De Lima Rivero A R, Farías Tamoy M N, Tortolero Leal E, Navarro Aguilera M C, Contreras Alvarez V T
Laboratorio Protozoología, Centro Biología Molecular de Parásitos, Facultad Ciencias de la Salud, Universidad de Carabobo, Bárbula, Valencia, Venezuela.
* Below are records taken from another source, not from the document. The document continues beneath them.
(** When what follows fails at every later position, the repetition
    gives back all it took. *)
Lemma star_fallback p r :
  forall s cur caps,
    (forall x y, s = x ++ y -> x <> [] ->
                 match_here r y (pushall x cur) caps = None) ->
    match_here (Star p :: r) s cur caps = match_here r s cur caps.
Proof.
  induction s as [|c s IH]; intros cur caps Hn; [reflexivity|].
  rewrite step_star_cons. destruct (p c); [|reflexivity].
  rewrite IH.
  - pose proof (Hn [c] s eq_refl ltac:(discriminate)) as H0.
    simpl in H0. rewrite H0. reflexivity.
  - intros x y -> Hx. apply (Hn (c :: x) y eq_refl). discriminate.
Qed.

Lemma search_inv its :
  forall s g,
    search its s = Some g ->
    exists pre suf, s = pre ++ suf /\ match_here its suf None [] = Some g.
Proof.
  induction s as [|x s IH]; intros g Hs; simpl in Hs.
  - destruct (match_here its [] None []) eqn:E; [|discriminate].
    exists [], []. split; [reflexivity | congruence].
  - destruct (match_here its (x :: s) None []) eqn:E.
    + exists [], (x :: s). split; [reflexivity | congruence].
    + destruct (IH _ Hs) as (pre & suf & -> & Hm).
      exists (x :: pre), suf. split; [reflexivity | exact Hm].
Qed.

Lemma search_head its s g :
  match_here its s None [] = Some g -> search its s = Some g.
Proof.
  intros Hm. destruct s; simpl; rewrite Hm; reflexivity.
Qed.

End ReSteps.

(* ------------------------------------------------------------------ *)
(** ** What the version patterns capture *)

Lemma rpm_version_items pkg its :
  Pattern.rpm_version pkg = Some its ->
  its = List.map Re.Lit pkg
          ++ [Re.Lit (Re.ch "-"); Re.GOpen; Re.Class Re.not_hyphen;
              Re.Class Re.digit_or_dot; Re.Star Re.digit_or_dot;
              Re.GClose; Re.Lit (Re.ch "-")].
Proof.
  unfold Pattern.rpm_version, Re.literal.
  destruct (existsb Re.special pkg); simpl; [discriminate|].
  intros H; inversion H; reflexivity.
Qed.

Lemma pip3_version_items pkg its :
  Pattern.pip3_version pkg = Some its ->
  its = List.map Re.Lit pkg
          ++ [Re.Lit (Re.ch " "); Re.Lit (Re.ch "("); Re.GOpen;
              Re.Star Re.dot; Re.GClose; Re.Lit (Re.ch ")")].
Proof.
  unfold Pattern.pip3_version, Re.literal.
  destruct (existsb Re.special pkg); simpl; [discriminate|].
  intros H; inversion H; reflexivity.
Qed.

(** A match of the rpm pattern at the head of a text: the name, a hyphen,
    the group, a hyphen. *)
Lemma rpm_match_here_shape pkg its suf v rest :
  Pattern.rpm_version pkg = Some its ->
  Re.match_here its suf None [] = Some (v :: rest) ->
  exists c d ds b,
    v = c :: d :: ds
    /\ Re.not_hyphen c = true
    /\ Re.digit_or_dot d = true
    /\ forallb Re.digit_or_dot ds = true
    /\ suf = pkg ++ Re.ch "-" :: c :: d :: ds ++ Re.ch "-" :: b.
Proof.
  intros Hp Hm. apply rpm_version_items in Hp. subst its.
  apply ReSteps.lits_inv in Hm. destruct Hm as (s0 & -> & Hm).
  rewrite ReSteps.pushall_none in Hm.
  destruct s0 as [|x s1]; [discriminate|].
  rewrite ReSteps.step_lit in Hm.
  destruct (x =? Re.ch "-") eqn:Ex; [|discriminate].
  apply N.eqb_eq in Ex. subst x.
  rewrite ReSteps.step_open in Hm.
  destruct s1 as [|c s2]; [discriminate|].
  rewrite ReSteps.step_class in Hm.
  destruct (Re.not_hyphen c) eqn:Ec; [|discriminate].
  destruct s2 as [|d s3]; [discriminate|].
  rewrite ReSteps.step_class in Hm.
  destruct (Re.digit_or_dot d) eqn:Ed; [|discriminate].
  apply ReSteps.star_inv in Hm. destruct Hm as (ds & b & -> & Hds & Hm).
  simpl Re.push in Hm. rewrite ReSteps.pushall_some in Hm.
  rewrite ReSteps.step_close in Hm.
  destruct b as [|y b']; [discriminate|].
  rewrite ReSteps.step_lit in Hm.
  destruct (y =? Re.ch "-") eqn:Ey; [|discriminate].
  apply N.eqb_eq in Ey. subst y.
  simpl in Hm. injection Hm as Hv Hr.
  rewrite rev_app_distr, rev_involutive in Hv. simpl in Hv. subst v.
  exists c, d, ds, b'. repeat split; assumption.
Qed.

(** For a name free of special characters, the version the rpm check
    compares stands in the output between the name with a hyphen and a
    further hyphen; it is one character that is no hyphen followed by at
    least one digit or dot, so it has two characters or more. *)
Theorem rpm_version_shape (out pkg v : str) :
  plain_name pkg ->
  extracted rpm out pkg v ->
  occurs_in (pkg ++ lit "-" ++ v ++ lit "-") out
  /\ exists c d ds,
       v = c :: d :: ds
       /\ c <> Re.ch "-"
       /\ Re.digit_or_dot d = true
       /\ forallb Re.digit_or_dot ds = true.
Proof.
  intros _ (its & rest & Hp & Hs). simpl in Hp.
  apply ReSteps.search_inv in Hs. destruct Hs as (pre & suf & -> & Hm).
  destruct (rpm_match_here_shape _ _ _ _ _ Hp Hm)
    as (c & d & ds & b & -> & Ec & Ed & Hds & ->).
  split.
  - exists pre, b. simpl. repeat (rewrite <- !app_assoc; simpl). reflexivity.
  - exists c, d, ds. repeat split; try assumption.
    unfold Re.not_hyphen in Ec. apply negb_true_iff in Ec.
    apply N.eqb_neq in Ec. exact Ec.
Qed.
Acta Cient Venez. 2001;52(4):235-47.
Protein and glycoprotein fractions are used for Chagas' disease diagnosis, but they are degraded by parasite endogenous proteases. Therefore protease inhibitors are used for their conservation increasing the antigen cost. The possibility of using protease-resistant glycosidic fractions could solve this problem allowing to obtain stable antigens, with a high sensitivity at a lower cost. This proposal is reinforced by the existence of anti-galactosyl antibodies against T. cruzi oligosaccharic fractions in sera from chagasic patients. The aim of this work was to obtain T. cruzi glycosidic fractions and to evaluate their possible use for Chagas' disease serologic diagnosis. Total protein and glycoproteins from the four stages of T. cruzi were obtained. The glycosidic fractions were obtained by exhaustive proteolysis with Proteinase K. Protein, glycoprotein and glycosidic profiles were analysed by SDS-PAGE followed by staining proteins (Coomassie/silver) or glycoproteins and glycosidic fractions (APABGP). Antigenicity of the different fractions was determined by Western Blot and luminography, using control hyperimmune serum anti-epimastigote and a "pool" of chagasic human sera. Finally, the capacity of the glycosidic fractions to discriminate chagasic and non-chagasic human sera and the sensitivity of the fractions respect to control serum, were determined by ELISA. Main findings were: a) there are peptides, glycopeptides and glycosidic fractions that are common and specific to parasite stages; b) there are more antigenic glycoproteins in epimastigotes and metacyclics than in trypomastigotes and amastigotes; c) there is a correlation between the glycosidic fraction-pattern and the host type; d) glycosidic fractions can be used as antigens to discriminate, by ELISA, chagasic and non chagasic patients, but show lower titers with respect to total proteic and glycoprotein antigens. It is concluded that it is possible to develop a diagnostic kit for Chagas' disease employing glycosidic fractions, eliminating the disadvantages of the current kits.
蛋白质和糖蛋白组分可用于恰加斯病的诊断,但它们会被寄生虫内源性蛋白酶降解。因此,蛋白酶抑制剂被用于保存这些组分,这增加了抗原成本。使用抗蛋白酶的糖苷组分的可能性可以解决这个问题,从而获得稳定的抗原,以较低成本实现高灵敏度。恰加斯病患者血清中存在针对克氏锥虫寡糖组分的抗半乳糖基抗体,这进一步支持了这一提议。这项工作的目的是获得克氏锥虫糖苷组分,并评估其在恰加斯病血清学诊断中的潜在用途。我们获取了克氏锥虫四个阶段的总蛋白和糖蛋白。通过用蛋白酶K进行彻底的蛋白水解获得糖苷组分。通过SDS-PAGE分析蛋白质、糖蛋白和糖苷谱,随后对蛋白质(考马斯亮蓝/银染)、糖蛋白和糖苷组分(APABGP)进行染色。使用对照超免疫抗无鞭毛体血清和恰加斯病患者血清“混合样本”,通过蛋白质印迹法和发光成像测定不同组分的抗原性。最后,通过ELISA测定糖苷组分区分恰加斯病患者和非恰加斯病患者血清的能力以及这些组分相对于对照血清的灵敏度。主要发现如下:a)存在寄生虫不同阶段共有的和特定的肽、糖肽和糖苷组分;b)无鞭毛体和后循环体中的抗原性糖蛋白比锥鞭毛体和无鞭毛体中的更多;c)糖苷组分模式与宿主类型之间存在相关性;d)糖苷组分可用作抗原,通过ELISA区分恰加斯病患者和非恰加斯病患者,但相对于总蛋白质和糖蛋白抗原,其滴度较低。结论是,有可能开发一种使用糖苷组分的恰加斯病诊断试剂盒,消除现有试剂盒的缺点。